GAT was performed using Handgrip Dynamometer. The tests were conducted after 10 am in order to eliminate the influence of morning stiffness. Hand dominance was enquired. Before starting the test, the patient was asked to hold the apparatus and if the patient was unable to hold the apparatus, the GAT scores are taken as zero. If the patient was capable of holding the apparatus, the test was carried out with patient in sitting position, elbow flexed and forearm supinated and the patient was asked to clench the handle of the apparatus. The values are noted in kilograms. Three trials were conducted for each hand and the mean value was noted.
Statistical Analysis
All the readings were tabulated and statistical analysis for correlation between GAT score and disease activity was performed by ANOVA. Student t-test was used for finding correlation between GAT scores and the presence of “Hy” band using epi info software version 7.2.2.
Results
The study included 20 subjects with a male female ratio of 3:17. There was one patient with Juvenile Rheumatoid arthritis (JRA). On classifying patients based on DAS28 scores, three patients were in mild group, nine patients in moderate group and eight patients in severe group. The mean grip strength observed in dominant hand was 6.94±8.59 and in the non-dominant hand was 6.11±9.03 [Table/Fig-1]. On analysing the data using ANOVA test, there was a statistically significant correlation between disease activity and GAT with a p-value of 0.001 in both dominant and non-dominant hand [Table/Fig-2a,b,3 and 4]. As stated earlier, “Hy” band was positive in 70% of cases (n=14) [Table/Fig-5,6]. The presence of “Hy” band showed no correlation with GAT scores with p-value of 0.7279 in Dominant hand and p-value of 0.3337 in non-dominant hand [Table/Fig-7,8]. Deformities were present in eight cases-Boutainnaire (n=8), Swan neck (n=1), Ulnar deviation (n=5), Rheumatic nodules (n=1). The presence of deformities showed no correlation with GAT scores in both dominant and non-dominant hand [Table/Fig-9,10].

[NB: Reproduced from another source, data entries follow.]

(* ===== verification/TcpConnection.v ===== *)
(** * A TCP endpoint (tcp_connection.hh, tcp_connection.cc)

    [TCPConnection] joins a sender and a receiver: it stamps the sender's segments
    with the receiver's acknowledgment number and window, answers incoming
    segments, and decides when the connection is over (reset, or closed cleanly,
    possibly after lingering). *)

From S2P Require Import Prelude Wrapping Stream Reassembly Buffers TcpWire TcpReceiver TcpSender Transfer.
From Stdlib Require Import Strings.Byte.

Module TCPConnection.

(** [class TCPConnection]: the private members (the [debug] switch apart). *)
Record t : Type := mk {
  _cfg : TCPConfig.t;
  _receiver : TCPReceiver.t;
  _sender : TCPSender.t;
  _segments_out : list TCPSegment.t;
  _linger_after_streams_finish : bool;
  _active : bool;
  _last_segm_recv_timer : Z
}.

(** The constructor; [random] is what [random_device] returns. *)
Definition make (cfg : TCPConfig.t) (random : Z) : t :=
  mk cfg (TCPReceiver.make (TCPConfig.recv_capacity cfg))
     (TCPSender.make (TCPConfig.send_capacity cfg) (TCPConfig.rt_timeout cfg)
        (TCPConfig.fixed_isn cfg) random) [] true true 0.

Definition set_receiver (x : TCPReceiver.t) (c : t) : t :=
  mk (_cfg c) x (_sender c) (_segments_out c) (_linger_after_streams_finish c) (_active c)
     (_last_segm_recv_timer c).
Definition set_sender (x : TCPSender.t) (c : t) : t :=
  mk (_cfg c) (_receiver c) x (_segments_out c) (_linger_after_streams_finish c) (_active c)
     (_last_segm_recv_timer c).
Definition set_linger (x : bool) (c : t) : t :=
  mk (_cfg c) (_receiver c) (_sender c) (_segments_out c) x (_active c) (_last_segm_recv_timer c).
Definition set_active (x : bool) (c : t) : t :=
  mk (_cfg c) (_receiver c) (_sender c) (_segments_out c) (_linger_after_streams_finish c) x
     (_last_segm_recv_timer c).
Definition set_timer (x : Z) (c : t) : t :=
  mk (_cfg c) (_receiver c) (_sender c) (_segments_out c) (_linger_after_streams_finish c) (_active c) x.

(** [segments_out()] gives the owner the queue itself. *)
Definition set_segments_out (q : list TCPSegment.t) (c : t) : t :=
  mk (_cfg c) (_receiver c) (_sender c) q (_linger_after_streams_finish c) (_active c)
     (_last_segm_recv_timer c).

Definition stream_in (c : t) : ByteStream.t := TCPSender.stream_in (_sender c).
Definition inbound_stream (c : t) : ByteStream.t := TCPReceiver.stream_out (_receiver c).

Definition remaining_outbound_capacity (c : t) : Z := ByteStream.remaining_capacity (stream_in c).
Definition bytes_in_flight (c : t) : Z := TCPSender.bytes_in_flight (_sender c).
Definition unassembled_bytes (c : t) : Z := TCPReceiver.unassembled_bytes (_receiver c).
Definition time_since_last_segment_received (c : t) : Z := _last_segm_recv_timer c.
Definition syn_sent (c : t) : bool := 0 <? TCPSender.next_seqno_absolute (_sender c).
Definition active (c : t) : bool := _active c.

(** What [send_segments] writes into the header of a segment. *)
Definition stamp (r : TCPReceiver.t) (rst : bool) (seg : TCPSegment.t) : TCPSegment.t :=
  let h := TCPSegment.header seg in
  let h :=
    match TCPReceiver.ackno r with
    | Some a =>
        TCPHeader.mk (TCPHeader.sport h) (TCPHeader.dport h) (TCPHeader.seqno h) a (TCPHeader.doff h)
          (TCPHeader.urg h) true (TCPHeader.psh h) (TCPHeader.rst h) (TCPHeader.syn h)
          (TCPHeader.fin h) (u16 (TCPReceiver.window_size r)) (TCPHeader.cksum h) (TCPHeader.uptr h)
    | None => h
    end in
  let h :=
    if rst then
      TCPHeader.mk (TCPHeader.sport h) (TCPHeader.dport h) (TCPHeader.seqno h) (TCPHeader.ackno h)
        (TCPHeader.doff h) (TCPHeader.urg h) (TCPHeader.ack h) (TCPHeader.psh h) true (TCPHeader.syn h)
        (TCPHeader.fin h) (TCPHeader.win h) (TCPHeader.cksum h) (TCPHeader.uptr h)
    else h in
  TCPSegment.mk h (TCPSegment.payload seg).

(** The loop of [send_segments]: one segment of the sender's queue per iteration. *)
Fixpoint send_loop (r : TCPReceiver.t) (rst : bool) (queue out : list TCPSegment.t)
  : list TCPSegment.t :=
  match queue with
  | [] => out
  | seg :: queue' => send_loop r rst queue' (out ++ [stamp r rst seg])
  end.

Definition send_segments (rst : bool) (c : t) : t :=
  if negb (active c) then c
  else
    set_segments_out
      (send_loop (_receiver c) rst (TCPSender.segments_out (_sender c)) (_segments_out c))
      (set_sender (TCPSender.set_segments_out [] (_sender c)) c).

Definition reset (c : t) : t :=
  let c := set_sender (TCPSender.set_stream (ByteStream.set_error (stream_in c)) (_sender c)) c in
  let c := set_receiver
    (TCPReceiver.set_stream_out (ByteStream.set_error (inbound_stream c)) (_receiver c)) c in
  set_active false c.

Definition try_switching_close_mode (c : t) : t :=
  if negb (ByteStream.eof (stream_in c)) && ByteStream.input_ended (inbound_stream c)
  then set_linger false c else c.

(** The prerequisites of a clean shutdown. *)
Definition istream_done (c : t) : bool :=
  ByteStream.input_ended (inbound_stream c) && (unassembled_bytes c =? 0).
Definition ostream_done (c : t) : bool :=
  ByteStream.eof (stream_in c) &&
  (TCPSender.next_seqno_absolute (_sender c) =? ByteStream.bytes_written (stream_in c) ⊞ 2) &&
  (TCPSender.bytes_in_flight (_sender c) =? 0).
Definition active_close (c : t) : bool :=
  _linger_after_streams_finish c &&
  (10 * TCPConfig.rt_timeout (_cfg c) <=? _last_segm_recv_timer c).
Definition passive_close (c : t) : bool := negb (_linger_after_streams_finish c).

Definition try_closing_connection (c : t) : t :=
  if negb (active c) then c
  else
    let c := send_segments false c in
    if (active_close c || passive_close c) && istream_done c && ostream_done c
    then set_active false c else c.

(** Lifting an operation of the sender. *)
Definition on_sender (f : TCPSender.t -> res TCPSender.t) (c : t) : res t :=
  s ← f (_sender c);
  Ok (set_sender s c).

Definition connect (c : t) : res t :=
  c ← on_sender TCPSender.fill_window c;
  Ok (send_segments false c).

Definition end_input_stream (c : t) : res t :=
  let c := set_sender (TCPSender.set_stream (ByteStream.end_input (stream_in c)) (_sender c)) c in
  c ← on_sender TCPSender.fill_window c;
  Ok (try_closing_connection c).

Definition write (data : bytes) (c : t) : res (Z * t) :=
  if ByteStream.input_ended (stream_in c) || negb (syn_sent c) then Ok (0, c)
  else
    let '(n_bytes_written, stream) := ByteStream.write data (stream_in c) in
    let c := set_sender (TCPSender.set_stream stream (_sender c)) c in
    c ← on_sender TCPSender.fill_window c;
    Ok (n_bytes_written, send_segments false c).

(** Part of [segment_received]: when the SYN has been sent, a segment that takes
    sequence numbers gets a reply. *)
Definition reply (seg : TCPSegment.t) (c : t) : t :=
  if syn_sent c then
    let c :=
      if (0 <? TCPSegment.length_in_sequence_space seg) &&
         match TCPSender.segments_out (_sender c) with [] => true | _ => false end
      then set_sender (TCPSender.send_empty_segment (_sender c)) c else c in
    send_segments false c
  else c.

Definition segment_received (seg : TCPSegment.t) (c : t) : res t :=
  let h := TCPSegment.header seg in
  receiver ← TCPReceiver.segment_received seg (_receiver c);
  let c := set_timer 0 (set_receiver receiver c) in
  let c := if TCPHeader.rst h then reset c else c in
  c ← (if TCPHeader.ack h
       then on_sender (TCPSender.ack_received (TCPHeader.ackno h) (TCPHeader.win h)) c
       else Ok c);
  let c := reply seg c in
  c ← (if TCPHeader.syn h && negb (syn_sent c) then connect c else Ok c);
  Ok (try_switching_close_mode c).

(** Sending a RST: an empty segment is made when there is none to carry it. *)
Definition abort (c : t) : t :=
  let c :=
    match TCPSender.segments_out (_sender c) with
    | [] => set_sender (TCPSender.send_empty_segment (_sender c)) c
    | _ => c
    end in
  reset (send_segments true c).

| N | Minimum | Maximum | Mean | Std. deviation |
|---|
| Age | 20 | 13.0 | 60.0 | 40.900 | 11.1019 |
| DHI | 20 | 16.0 | 86.0 | 49.550 | 19.8295 |
| DAS28 | 20 | 4 | 8 | 6.51 | 1.207 |
| ESR | 20 | 9.0 | 68.0 | 22.750 | 13.2779 |
| DOM_GAT | 20 | 0.0 | 28.3 | 6.945 | 8.5918 |
| NDOM_GAT | 20 | 0.00 | 30.70 | 6.1120 | 9.03524 |
| Valid N (listwise) | 20 | | | | |
| Sum of squares | df | Mean square | F | Sig. |
|---|
| DOM_GAT | Between groups | 750.461 | 2 | 375.230 | 9.782 | 0.001 |
| Within groups | 652.089 | 17 | 38.358 | | |
| Total | 1402.550 | 19 | | | |
| NDOM_GAT | Between groups | 913.785 | 2 | 456.893 | 12.188 | 0.001 |
| Within groups | 637.292 | 17 | 37.488 | | |
| Total | 1551.077 | 19 | | | |
Multiple comparisons; showing the statistical relation between Grip Ability Test scores and Disease Activity Score 28 analysed using Analysis of Variance test.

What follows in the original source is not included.